Collected data
________
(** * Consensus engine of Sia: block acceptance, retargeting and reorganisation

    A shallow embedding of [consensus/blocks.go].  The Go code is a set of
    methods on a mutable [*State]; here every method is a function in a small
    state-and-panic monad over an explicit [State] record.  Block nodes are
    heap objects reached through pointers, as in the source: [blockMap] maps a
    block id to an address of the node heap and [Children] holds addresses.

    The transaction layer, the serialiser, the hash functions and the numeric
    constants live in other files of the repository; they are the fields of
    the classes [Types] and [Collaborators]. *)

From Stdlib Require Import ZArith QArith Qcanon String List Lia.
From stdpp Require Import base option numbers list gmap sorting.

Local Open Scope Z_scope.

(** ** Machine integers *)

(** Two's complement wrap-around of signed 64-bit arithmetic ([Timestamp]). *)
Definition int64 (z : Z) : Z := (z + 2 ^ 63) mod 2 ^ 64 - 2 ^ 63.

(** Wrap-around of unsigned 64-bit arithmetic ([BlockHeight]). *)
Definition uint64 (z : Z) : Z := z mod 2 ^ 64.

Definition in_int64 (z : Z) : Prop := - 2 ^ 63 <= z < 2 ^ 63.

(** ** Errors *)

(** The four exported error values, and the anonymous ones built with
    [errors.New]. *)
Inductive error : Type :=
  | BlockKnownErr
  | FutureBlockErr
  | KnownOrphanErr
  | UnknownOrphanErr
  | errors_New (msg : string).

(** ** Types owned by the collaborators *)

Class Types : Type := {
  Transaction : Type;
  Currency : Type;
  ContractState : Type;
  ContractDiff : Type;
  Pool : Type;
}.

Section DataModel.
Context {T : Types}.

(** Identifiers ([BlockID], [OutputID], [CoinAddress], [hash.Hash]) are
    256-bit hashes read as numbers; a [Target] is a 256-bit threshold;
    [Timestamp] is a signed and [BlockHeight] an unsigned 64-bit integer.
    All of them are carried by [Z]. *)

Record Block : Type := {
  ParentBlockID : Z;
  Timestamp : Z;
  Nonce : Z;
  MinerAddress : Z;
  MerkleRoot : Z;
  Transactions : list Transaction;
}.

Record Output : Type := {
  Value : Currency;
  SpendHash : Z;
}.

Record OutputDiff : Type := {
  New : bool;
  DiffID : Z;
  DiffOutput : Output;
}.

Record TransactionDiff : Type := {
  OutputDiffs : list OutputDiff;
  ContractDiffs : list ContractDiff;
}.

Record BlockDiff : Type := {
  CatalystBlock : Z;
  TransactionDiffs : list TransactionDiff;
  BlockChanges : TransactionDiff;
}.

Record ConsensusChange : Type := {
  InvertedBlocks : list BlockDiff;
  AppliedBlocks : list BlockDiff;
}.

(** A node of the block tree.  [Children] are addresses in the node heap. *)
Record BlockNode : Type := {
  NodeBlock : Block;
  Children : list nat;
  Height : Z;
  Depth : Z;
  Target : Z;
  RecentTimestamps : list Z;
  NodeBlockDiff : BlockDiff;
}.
________
| Task objective |
Please reproduce exactly the lines from the first one of the records above through the line containing "From Stdlib Require", both included, and nothing else.

| Answer to the exercise |
(** * Consensus engine of Sia: block acceptance, retargeting and reorganisation

    A shallow embedding of [consensus/blocks.go].  The Go code is a set of
    methods on a mutable [*State]; here every method is a function in a small
    state-and-panic monad over an explicit [State] record.  Block nodes are
    heap objects reached through pointers, as in the source: [blockMap] maps a
    block id to an address of the node heap and [Children] holds addresses.

    The transaction layer, the serialiser, the hash functions and the numeric
    constants live in other files of the repository; they are the fields of
    the classes [Types] and [Collaborators]. *)

From Stdlib Require Import ZArith QArith Qcanon String List Lia.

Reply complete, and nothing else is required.